Miércoles, 4
TENÍA razón mi padre al decir que el maestro estaba de malhumor porque no se encontraba bien, y desde hace tres días, efectivamente, le sustituye el suplente, el joven barbilampiño que parece poco más que un chiquillo.
Esta mañana sucedió una cosa desagradable.
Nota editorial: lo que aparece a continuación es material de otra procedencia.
(* ===== verification/Categories.v ===== *)
(** * GPU categories and miner profiles: gpu/categorization.rs of the validator

    Instants ([DateTime<Utc>]) are nanoseconds in Z, miner UIDs are 16-bit integers in
    Z, [u32] counters wrap. *)

From stdpp Require Import base gmap strings list.
From S2P Require Import Prelude.
From S2P Require Import Text.
From S2P Require Import Float64.
From S2P Require Import Collections.
Local Open Scope Z_scope.

Inductive GpuCategory :=
  | A100
  | H100
  | B200
  | Other (model : string).

#[export] Instance GpuCategory_eq_dec : EqDecision GpuCategory.
Proof. solve_decision. Defined.

Definition GpuCategory_description (c : GpuCategory) : string :=
  match c with
  | A100 => "High-end training & inference"
  | H100 => "Flagship AI training & inference"
  | B200 => "Next-gen AI acceleration"
  | Other _ => "General GPU compute"
  end.

Definition GpuCategory_as_str (c : GpuCategory) : string :=
  match c with
  | A100 => "A100"
  | H100 => "H100"
  | B200 => "B200"
  | Other _ => "OTHER"
  end.

Definition GpuCategory_to_string (c : GpuCategory) : string := GpuCategory_as_str c.

Definition GpuCategory_from_str (s : string) : GpuCategory :=
  let model := to_uppercase s in
  let cleaned := trim (remove_all "TESLA" (remove_all "GEFORCE" (remove_all "NVIDIA" model))) in
  if contains "A100" cleaned then A100
  else if contains "H100" cleaned then H100
  else if contains "B200" cleaned then B200
  else Other s.

Definition model_to_category (model : string) : GpuCategory := GpuCategory_from_str model.

(** The name under which the model of a GPU is counted and rewarded. *)
Definition normalized_model (gpu_name : string) : string :=
  GpuCategory_to_string (GpuCategory_from_str gpu_name).

Record ExecutorValidationResult := {
  executor_id : string;
  is_valid : bool;
  gpu_model : string;
  gpu_count : Z;
  gpu_memory_gb : f64;
  attestation_valid : bool;
  validation_timestamp : Z
}.

(** A validation that counts: it passed, with a valid attestation. *)
Definition validation_ok (v : ExecutorValidationResult) : bool :=
  is_valid v && attestation_valid v.

(** The loop of [calculate_gpu_distribution], with the executors seen so far. *)
Fixpoint count_gpus (vs : list ExecutorValidationResult) (seen : gset string)
    (gpu_counts : gmap string Z) : gmap string Z :=
  match vs with
  | [] => gpu_counts
  | v :: rest =>
      if validation_ok v then
        let '(new, seen') := set_insert (executor_id v) seen in
        if new then
          count_gpus rest seen'
            (entry_add (normalized_model (gpu_model v)) (wrap 32 (gpu_count v)) gpu_counts)
        else count_gpus rest seen' gpu_counts
      else count_gpus rest seen gpu_counts
  end.

Definition calculate_gpu_distribution (vs : list ExecutorValidationResult) : gmap string Z :=
  count_gpus vs ∅ ∅.

Record MinerGpuProfile := {
  miner_uid : Z;
  gpu_counts : gmap string Z;
  total_score : f64;
  verification_count : Z;
  last_updated : Z;
  last_successful_validation : option Z
}.

(** [now] is the reading of [Utc::now()]. *)
Definition MinerGpuProfile_new (now uid : Z) (vs : list ExecutorValidationResult)
    (score : f64) : MinerGpuProfile := {|
  miner_uid := uid;
  gpu_counts := calculate_gpu_distribution vs;
  total_score := score;
  verification_count := wrap 32 (Z.of_nat (length vs));
  last_updated := now;
  last_successful_validation := None
|}.

Definition update_with_validations (now : Z) (p : MinerGpuProfile)
    (vs : list ExecutorValidationResult) (new_score : f64) : MinerGpuProfile := {|
  miner_uid := miner_uid p;
  gpu_counts := calculate_gpu_distribution vs;
  total_score := new_score;
  verification_count := wrap 32 (Z.of_nat (length vs));
  last_updated := now;
  last_successful_validation := last_successful_validation p
|}.

(** [values().sum()] at 32 bits: the order does not matter. *)
Definition total_gpu_count (p : MinerGpuProfile) : Z :=
  wrap 32 (table_sum (fun _ c => c) (gpu_counts p)).

Definition profile_has_gpu_model (p : MinerGpuProfile) (model : string) : bool :=
  bool_decide (is_Some (gpu_counts p !! model)).

Definition get_gpu_count (p : MinerGpuProfile) (model : string) : Z :=
  default 0 (gpu_counts p !! model).

(** [sort_by(|a, b| b.1.cmp(&a.1))]. *)
Definition gpu_models_by_count `{HashOrder} (n : nat) (p : MinerGpuProfile) : list (string * Z) :=
  sort_by (fun a b => snd b <=? snd a) (iter n "gpu_models_by_count" (gpu_counts p)).

(** ** What the distribution counts

    The reference: the first passing validation of each executor, and the GPUs of the
    models of one category among them. *)

Fixpoint first_per_executor (vs : list ExecutorValidationResult) (seen : gset string)
    : list ExecutorValidationResult :=
  match vs with
  | [] => []
  | v :: rest =>
      if decide (executor_id v ∈ seen) then first_per_executor rest seen
      else v :: first_per_executor rest ({[executor_id v]} ∪ seen)
  end.

Definition counted (vs : list ExecutorValidationResult) : list ExecutorValidationResult :=
  first_per_executor (filter (fun v => validation_ok v = true) vs) ∅.

Definition in_category (k : string) (v : ExecutorValidationResult) : Prop :=
  normalized_model (gpu_model v) = k.

#[export] Instance in_category_dec k v : Decision (in_category k v).
Proof. unfold in_category. apply _. Defined.

Definition gpus_in (k : string) (vs : list ExecutorValidationResult) : Z :=
  Zsum (gpu_count <$> filter (in_category k) vs).

Lemma normalized_model_cases s :
  normalized_model s = "A100" \/ normalized_model s = "H100" \/
  normalized_model s = "B200" \/ normalized_model s = "OTHER".
Proof.
  unfold normalized_model, GpuCategory_from_str. repeat case_match; simpl; auto.
Qed.

(** Normalising a normalised name changes nothing. *)
Lemma normalized_model_idemp s : normalized_model (normalized_model s) = normalized_model s.
Proof. destruct (normalized_model_cases s) as [-> | [-> | [-> | ->]]]; reflexivity. Qed.

Lemma entry_add_lookup k n m k' :
  entry_add k n m !! k' =
    if decide (k = k') then Some (wrap 32 (default 0 (m !! k) + n)) else m !! k'.
Proof.
  unfold entry_add. case_decide as E; [subst; apply lookup_insert_eq|by apply lookup_insert_ne].
Qed.

Lemma elem_of_first_per_executor v vs seen :
  v ∈ first_per_executor vs seen -> v ∈ vs /\ executor_id v ∉ seen.
Proof.
  revert seen. induction vs as [|w vs IH]; intros seen; simpl.
  - by rewrite elem_of_nil.
  - case_decide as Hs; [|rewrite elem_of_cons].
    + intros [? ?]%IH. split; [by right|done].
    + intros [-> | [? ?]%IH]; [by split; [left|]|].
      split; [by right|set_solver].
Qed.

Lemma first_per_executor_NoDup vs seen : NoDup (executor_id <$> first_per_executor vs seen).
Proof.
  revert seen. induction vs as [|v vs IH]; intros seen; simpl; [constructor|].
  case_decide; [apply IH|]. rewrite fmap_cons. constructor; [|apply IH].
  intros (w & E & Hw)%list_elem_of_fmap. apply elem_of_first_per_executor in Hw as [_ Hw].
  set_solver.
Qed.

Lemma first_per_executor_covers v vs seen :
  v ∈ vs -> executor_id v ∉ seen ->
  exists w, w ∈ first_per_executor vs seen /\ executor_id w = executor_id v.
Proof.
  revert seen. induction vs as [|w vs IH]; intros seen; [by rewrite elem_of_nil|].
  intros [-> | Hv]%elem_of_cons Hs; simpl.
  - rewrite decide_False by done. exists w. by split; [left|].
  - case_decide as Hw; [by apply IH|].
    destruct (decide (executor_id w = executor_id v)) as [E | E].
    + exists w. by split; [left|].
    + destruct (IH ({[executor_id w]} ∪ seen)) as (u & Hu & Eu); [done|set_solver|].
      exists u. by split; [right|].
Qed.

Lemma count_gpus_lookup vs seen m k :
  count_gpus vs seen m !! k =
    match filter (in_category k) (first_per_executor (filter (fun v => validation_ok v = true) vs) seen) with
    | [] => m !! k
    | l => Some (wrap 32 (default 0 (m !! k) + Zsum (gpu_count <$> l)))
    end.
Proof.
  revert seen m. induction vs as [|v vs IH]; intros seen m; [done|]. simpl.
  rewrite filter_cons. destruct (validation_ok v) eqn:Hv; simpl; [|apply IH].
  unfold set_insert. case_bool_decide as Hn; simpl.
  - rewrite decide_False by done. rewrite IH, entry_add_lookup, filter_cons. clear IH.
    destruct (decide (in_category k v)) as [E | E]; unfold in_category in E;
      [rewrite decide_True by done; subst k|by rewrite decide_False by done].
    destruct (filter _ _) as [|w l]; simpl; f_equal.
    + by rewrite wrap_add_r, Z.add_0_r.
    + rewrite wrap_add_l. rewrite <- Z.add_assoc, (Z.add_comm (wrap 32 _)), Z.add_assoc.
      rewrite wrap_add_r. f_equal. lia.
  - rewrite decide_True by done.
    replace ({[executor_id v]} ∪ seen) with seen by set_solver.
    apply IH.
Qed.
Lemma uids_merge ws w :
  uids (merge_weight ws w) = if decide (nw_uid w ∈ uids ws) then uids ws else uids ws ++ [nw_uid w].
Proof.
  induction ws as [|x ws IH]; simpl; [done|].
  destruct (nw_uid x =? nw_uid w) eqn:E; b2p.
  - rewrite decide_True by (rewrite <- E; left). done.
  - unfold uids in *. rewrite !fmap_cons, IH.
    repeat case_decide; try done; set_solver.
Qed.

Lemma merge_NoDup ws w : NoDup (uids ws) -> NoDup (uids (merge_weight ws w)).
Proof.
  intros H. rewrite uids_merge. case_decide as Hw; [done|].
  apply NoDup_app. split_and!; [done|set_solver|apply NoDup_singleton].
Qed.

Lemma merge_wf ws w :
  Forall weight_wf ws -> weight_wf w -> Forall weight_wf (merge_weight ws w).
Proof.
  unfold weight_wf, u16_max.
  induction 1 as [|x ws Hx Hws IH]; intros Hw; simpl; [by apply Forall_singleton|].
  destruct (nw_uid x =? nw_uid w); constructor; simpl; auto. unfold u16_max. lia.
Qed.

Lemma weight_of_merge u ws w :
  NoDup (uids ws) -> Forall weight_wf ws -> weight_wf w ->
  weight_of u (merge_weight ws w) =
    if decide (u = nw_uid w) then Z.min (weight_of u ws + nw_weight w) u16_max
    else weight_of u ws.
Proof.
  intros Hnd Hwf [Hw0 Hw1]. induction Hwf as [|x ws [Hx0 Hx1] _ IH]; simpl.
  - rewrite !weight_of_cons. unfold weight_of, sum_weights. simpl.
    repeat case_decide; simplify_eq; lia.
  - apply NoDup_cons in Hnd as [Hx Hnd]. specialize (IH Hnd).
    destruct (nw_uid x =? nw_uid w) eqn:E; b2p; rewrite !weight_of_cons; simpl.
    + pose proof (weight_of_not_in _ _ Hx) as H0. rewrite E in *.
      repeat case_decide; try congruence; subst; lia.
    + rewrite IH. repeat case_decide; simplify_eq; try congruence; lia.
Qed.

Lemma sum_merge ws w :
  sum_weights (merge_weight ws w) = sum_weights ws + nw_weight w \/
  (sum_weights (merge_weight ws w) <= sum_weights ws + nw_weight w /\
   exists x, x ∈ merge_weight ws w /\ nw_weight x = u16_max).
Proof.
  induction ws as [|x ws IH]; simpl; [left; unfold sum_weights; simpl; lia|].
  destruct (nw_uid x =? nw_uid w).
  - rewrite !sum_weights_cons. simpl.
    destruct (Z.le_gt_cases (nw_weight x + nw_weight w) u16_max); [left; lia|right].
    split; [lia|]. eexists. split; [left|]. simpl. lia.
  - rewrite !sum_weights_cons. destruct IH as [-> | [? (y & ? & ?)]]; [left; lia|right].
    split; [lia|]. exists y. by split; [right|].
Qed.

(** The merge of a whole list of weights. *)
Definition merge_all (cs : list NormalizedWeight) : list NormalizedWeight :=
  fold_left merge_weight cs [].

Lemma merge_all_snoc cs c : merge_all (cs ++ [c]) = merge_weight (merge_all cs) c.
Proof. apply fold_left_app. Qed.

Lemma merge_all_wf cs :
  Forall weight_wf cs -> NoDup (uids (merge_all cs)) /\ Forall weight_wf (merge_all cs).
Proof.
  induction cs as [|c cs IH] using rev_ind; intros Hcs; [by split; constructor|].
  apply Forall_snoc in Hcs as [Hcs Hc]. destruct (IH Hcs).
  rewrite merge_all_snoc. split; [by apply merge_NoDup|by apply merge_wf].
Qed.

(** Each miner gets what is claimed for it, up to the largest weight. *)
Lemma weight_of_merge_all u cs :
  Forall weight_wf cs -> weight_of u (merge_all cs) = Z.min (weight_of u cs) u16_max.
Proof.
  induction cs as [|c cs IH] using rev_ind; intros Hcs; [done|].
  apply Forall_snoc in Hcs as [Hcs Hc].
  destruct (merge_all_wf cs Hcs) as [Hnd Hwf]. destruct Hc as [Hc0 Hc1].
  rewrite merge_all_snoc, weight_of_merge, weight_of_app, weight_of_cons by done.
  rewrite IH by done. change (weight_of u []) with 0.
  pose proof (weight_of_nonneg u cs Hcs). unfold u16_max in *.
  repeat case_decide; simplify_eq; try congruence; lia.
Qed.

Lemma elem_of_sum_le x ws : Forall weight_wf ws -> x ∈ ws -> nw_weight x <= sum_weights ws.
Proof.
  intros Hws Hx. unfold sum_weights. apply Zsum_elem_le.
  - apply Forall_fmap. eapply Forall_impl; [done|]. intros ? []. simpl. lia.
  - by apply list_elem_of_fmap_2.
Qed.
Ya el primer día y el segundo habían alborotado en la clase porque el suplente tiene mucha paciencia y no se hace respetar. No para de decir: «¡Estaos quietos y en silencio, por favor!» Pero esta mañana los chicos se han pasado de la raya. Tanto y tan fuerte se hablaba, que no se oían sus palabras; él amonestaba y suplicaba, mas no le hacían caso. Dos veces se asomó el Director y, al irse, crecía el murmullo, como en un mercado.
Garrone y Derossi hacían señas a sus compañeros para que guardasen buena compostura, ya que era una vergüenza lo que estaba sucediendo; pero inútilmente. Solamente estaban quietos y callados, Stardi, con los codos en el pupitre y los puños en las sienes, pensando, quizá, en su famosa biblioteca, y Garoffi, el de la nariz en forma de gancho y apasionado por los sellos, que estaba muy ocupado extendiendo papeletas para la rifa de un tintero de bolsillo. Los demás charlaban y reían, hacían sonar plumas clavadas por la punta en los bancos, y se tiraban bolitas de papel utilizando las ligas de los calcetines.